Cystic-acne sufferers know that a cyst is not the same beast as your garden-variety pimple. While whitehead pimples sit on the surface of the skin (which, though unsightly, means they’re easier to treat and conceal), cysts can linger under the surface of the skin like oil-filled balloons, growing bigger and more inflamed over time. They’re often painful, and the scarring can be severe, making skin appear pockmarked and fissured. That’s why dermatologists approach cystic acne with a powerful combination of topical treatments and antibiotics, moving on to scorched-earth methods like Accutane or a hormonal drug like spironolactone only if those earlier treatments fail.
Milder cases of cystic acne can benefit from topical over-the-counter treatments, but dermatologist Noelani Gonzalez, the director of cosmetic dermatology at Mount Sinai West, notes that “OTC options should be limited to when you have only one or two cysts.” Otherwise, she says, “you should go see your dermatologist sooner than later to avoid any scarring.” To find out which OTC options are actually worthwhile, we asked Gonzalez and other dermatologists about the most effective cystic-acne treatments to use at home, and we’re sharing their suggestions below.

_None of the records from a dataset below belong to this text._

(* ===== verification/Upnp.v ===== *)
(** * Upnp: port mappings (internal/upnp/upnp.go and its callers)

    The gateway and the library that talks to it are not under src/: what the code asks
    of them is the class [Gateway], and that a mapping lives for the lease it was added
    with, [GatewayLaws]. The loops that renew a mapping are the ones of both clients. *)

From S2P Require Import Prelude GoStrings.

(** [maps t p g]: the external port the gateway forwards to the internal port [p] at [t]. *)
Class Gateway (G : Type) := {
  DiscoverGateway : G -> bool;
  GetExternalAddress : G -> option string;
  AddPortMapping : Time -> Z -> string -> Duration -> G -> option Z * G;
  DeletePortMapping : Time -> Z -> G -> bool * G;
  maps : Time -> Z -> G -> option Z;
}.

(** A mapping holds for its lease and no longer, unless it is renewed; an attempt that
    fails changes nothing. *)
Class GatewayLaws (G : Type) (GW : Gateway G) : Prop := {
  added_maps now p desc lease g ext g' t :
    AddPortMapping now p desc lease g = (Some ext, g') -> now <= t < now + lease -> maps t p g' = Some ext;
  added_expires now p desc lease g ext g' t :
    AddPortMapping now p desc lease g = (Some ext, g') -> now + lease <= t -> maps t p g' = None;
  failed_keeps now p desc lease g g' : AddPortMapping now p desc lease g = (None, g') -> g' = g;
}.

Record Mapping : Type := mkMapping { ExternalIP : string; ExternalPort : Z; InternalPort : Z; desc : string }.

Inductive upnp_error : Type := ErrDiscover | ErrExternal | ErrAddMapping | ErrTimeout | ErrCancelled | ErrNilMapping.

#[export] Instance upnp_error_eq_dec : EqDecision upnp_error.
Proof. solve_decision. Defined.

Definition lease : Duration := 2 * hour.

Definition External (m : Mapping) : string := (ExternalIP m ++ ":" ++ FormatInt (ExternalPort m))%string.

(** Which of the three the [select] at the end of [Try] sees first. *)
Inductive try_end : Type := TryDone | TryTimer | TryContext.

Section Upnp.
  Context {G : Type} `{GW : Gateway G}.

Definition Close (now : Time) (m : option Mapping) (g : G) : bool * G :=
  match m with None => (true, g) | Some m => DeletePortMapping now (InternalPort m) g end.

Definition Refresh (now : Time) (m : option Mapping) (g : G) : result upnp_error unit * G :=
  match m with
  | None => (Err ErrNilMapping, g)
  | Some m => let '(r, g) := AddPortMapping now (InternalPort m) (desc m) lease g in (match r with Some _ => Ok tt | None => Err ErrAddMapping end, g)
  end.

(** The goroutine of [Try], which runs to its end even when nobody waits for it. *)
Definition try_mapping (now : Time) (localPort : Z) (d : string) (g : G) : result upnp_error Mapping * G :=
  if negb (DiscoverGateway g) then (Err ErrDiscover, g)
  else match GetExternalAddress g with
  | None => (Err ErrExternal, g)
  | Some ext =>
    match AddPortMapping now localPort d lease g with
    | (None, g) => (Err ErrAddMapping, g)
    | (Some mappedPort, g) => (Ok (mkMapping ext mappedPort localPort d), g)
    end
  end.

Definition Try (now : Time) (localPort : Z) (d : string) (how : try_end) (g : G) : result upnp_error Mapping * G :=
  let '(r, g) := try_mapping now localPort d g in
  (match how with TryDone => r | TryTimer => Err ErrTimeout | TryContext => Err ErrCancelled end, g).

(** cmd/UDPTunnelLAN/packet_runtime.go: the mapping of a socket, when it has a port, and
    the address to announce. *)
Definition tryLANUPnP (now : Time) (localPort : option Z) (deviceID : string) (how : try_end) (g : G) : (option Mapping * string) * G :=
  match localPort with
  | None => (None, EmptyString, g)
  | Some port =>
    if decide (port <= 0) then (None, EmptyString, g)
    else match Try now port ("udp-tunnel-lan " ++ deviceID)%string how g with
    | (Err _, g) => (None, EmptyString, g)
    | (Ok m, g) => (Some m, External m, g)
    end
  end.

(** A tick of [refreshCurrentUPnPMapping]: whether the loop goes on. *)
Definition refreshCurrentUPnPMapping_tick (now : Time) (m : option Mapping) (g : G) : bool * G :=
  match m with None => (false, g) | Some _ => (true, (Refresh now m g).2) end.

(** cmd/client/main.go: [refreshUPnPMapping], whose context is already at its end or not,
    over the ticks of its ticker. *)
Definition refreshUPnPMapping (ended : bool) (m : Mapping) (ticks : list Time) (g : G) : G :=
  if ended then g else fold_left (fun g t => (Refresh t (Some m) g).2) ticks g.

(** The mapping of an agent's run ([runTunnelOnce]): the context of the call to [Try] is
    cancelled as soon as it returns, and then given to the loop. *)
Definition agent_mapping (now : Time) (localPort : Z) (deviceID : string) (how : try_end) (ticks : list Time) (g : G) : option (Mapping * string) * G :=
  match Try now localPort ("udp-tunnel " ++ deviceID)%string how g with
  | (Err _, g) => (None, g)
  | (Ok m, g) => (Some (m, External m), refreshUPnPMapping true m ticks g)
  end.

(** The LAN client's loop on a mapping that stays the current one. *)
Fixpoint lan_refreshes (m : Mapping) (ticks : list Time) (g : G) : G :=
  match ticks with
  | [] => g
  | t :: ticks => let '(on, g) := refreshCurrentUPnPMapping_tick t (Some m) g in if on then lan_refreshes m ticks g else g
  end.

(** The ticks of a ticker of an hour started at [now]. *)
Definition hourly (now : Time) (n : nat) : list Time := map (fun k => now + Z.of_nat (S k) * hour) (seq 0 n).
End Upnp.

(* ------------------------------------------------------------------ *)
(** ** How long a mapping lasts *)

Section Lifetime.
  Context {G : Type} {GW : Gateway G} {L : GatewayLaws G GW}.

(** The gateway grants every renewal of the port. *)
Definition renews (p : Z) : Prop := forall t d (g : G), exists ext, (AddPortMapping t p d lease g).1 = Some ext.

Lemma refresh_maps m t t' (g : G) : renews (InternalPort m) -> t <= t' < t + lease ->
  exists ext, maps t' (InternalPort m) (Refresh t (Some m) g).2 = Some ext.
Proof.
  intros HR Ht. unfold Refresh. destruct (HR t (desc m) g) as [ext E]. destruct (AddPortMapping _ _ _ _ _) as [r g'] eqn:A.
  cbn in E. subst r. exists ext. cbn. by eapply added_maps.
Qed.

Lemma lan_refreshes_snoc m ticks t (g : G) : lan_refreshes m (ticks ++ [t]) g = (Refresh t (Some m) (lan_refreshes m ticks g)).2.
Proof. revert g. induction ticks as [|u ticks IH]; intros g; cbn; [done|]. apply IH. Qed.

Lemma hourly_S now n : hourly now (S n) = hourly now n ++ [now + Z.of_nat (S n) * hour].
Proof. unfold hourly. by rewrite seq_S, map_app. Qed.

(** C39. A mapping of the LAN client holds as long as its loop renews it, with an hour to
    spare after the last renewal. A mapping of an agent does not: its loop is given a
    context that is already cancelled, renews nothing, and after the lease of two hours the
    address the run still announces leads nowhere. *)
Theorem mapping_lifetime (now : Time) (port : Z) (deviceID : string) (n : nat) (t : Time) (ticks : list Time) (g : G) :
  renews port -> 0 < port ->
  (forall m addr g', tryLANUPnP now (Some port) deviceID TryDone g = (Some m, addr, g') ->
    now + Z.of_nat n * hour <= t < now + (Z.of_nat n + 2) * hour ->
    exists ext, maps t port (lan_refreshes m (hourly now n) g') = Some ext) /\
  (forall m addr g', agent_mapping now port deviceID TryDone ticks g = (Some (m, addr), g') ->
    (now <= t < now + 2 * hour -> maps t port g' = Some (ExternalPort m)) /\ (now + 2 * hour <= t -> maps t port g' = None)).
Proof.
  intros HR Hp. split.
  - intros m addr g' HT Ht. unfold tryLANUPnP in HT. rewrite decide_False in HT by lia. unfold Try, try_mapping in HT.
    destruct (negb _); [done|]. destruct (GetExternalAddress g) as [ip|]; [|done].
    destruct (AddPortMapping _ _ _ _ _) as [[ext|] g1] eqn:A; [|done]. injection HT as <- _ <-. destruct n as [|n].
    + exists ext. eapply added_maps; [exact A|]. unfold lease. lia.
    + rewrite hourly_S, lan_refreshes_snoc. apply (refresh_maps (mkMapping ip ext port _)); [exact HR|]. unfold lease. lia.
  - intros m addr g' HT. unfold agent_mapping, Try, try_mapping in HT.
    destruct (negb _); [done|]. destruct (GetExternalAddress g) as [ip|]; [|done].
    destruct (AddPortMapping _ _ _ _ _) as [[ext|] g1] eqn:A; [|done]. injection HT as <- _ <-. cbn [refreshUPnPMapping ExternalPort]. split; intros Ht.
    + by eapply added_maps.
    + by eapply added_expires.
Qed.
End Lifetime.

(* ------------------------------------------------------------------ *)
(** ** Witness *)

(** A gateway that keeps the external port and the end of the lease per internal port. *)
#[export] Instance toy_gateway : Gateway (gmap Z (Z * Time)) := {|
  DiscoverGateway _ := true;
  GetExternalAddress _ := Some "203.0.113.5"%string;
  AddPortMapping now p _ l g := (Some (p + 1000), <[p := (p + 1000, now + l)]> g);
  DeletePortMapping _ p g := (true, delete p g);
  maps t p g := '(ext, until) ← g !! p; if decide (t < until) then Some ext else None;
|}.

#[export] Instance toy_gateway_laws : GatewayLaws (gmap Z (Z * Time)) toy_gateway.
Proof.
  split; intros now p d l g.
  - intros ext g' t [= <- <-] Ht. cbn. rewrite lookup_insert_eq. cbn. by rewrite decide_True by lia.
  - intros ext g' t [= <- <-] Ht. cbn. rewrite lookup_insert_eq. cbn. by rewrite decide_False by lia.
  - done.
Qed.

Lemma mapping_lifetime_witness :
  (exists m addr g', tryLANUPnP 0 (Some 4000) "dev-a" TryDone (∅ : gmap Z (Z * Time)) = (Some m, addr, g') /\
    addr = "203.0.113.5:5000"%string /\ exists ext, maps (11 * hour) 4000 (lan_refreshes m (hourly 0 10) g') = Some ext) /\
  (exists m addr g', agent_mapping 0 4000 "dev-a" TryDone (hourly 0 10) (∅ : gmap Z (Z * Time)) = (Some (m, addr), g') /\
    addr = "203.0.113.5:5000"%string /\ maps (11 * hour) 4000 g' = None).
Proof.
  destruct (mapping_lifetime 0 4000 "dev-a" 10 (11 * hour) (hourly 0 10) (∅ : gmap Z (Z * Time))) as [HL HA].
  - intros t d g. eexists. reflexivity.
  - lia.
  - split.
    + eexists _, _, _. split; [reflexivity|]. split; [vm_compute; reflexivity|]. eapply HL; [reflexivity|unfold hour, minute, second, millisecond; lia].
    + eexists _, _, _. split; [reflexivity|]. split; [vm_compute; reflexivity|]. eapply HA; [reflexivity|unfold hour, minute, second, millisecond; lia].
Defined.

It’s important to note that none of the derms we spoke to recommended using all of the items on this list because many contain potent active ingredients such as retinoids, acids, and benzoyl peroxide. Rather, they suggest pairing products that contain stronger actives with gentler, nonirritating ones. With this in mind, the list begins with the product our experts recommended the most often before continuing with their other recommendations in the order you’d use them in any skin-care routine, starting with cleansers and sunscreen and ending with nightly spot treatments, to help you determine which products may work best for you.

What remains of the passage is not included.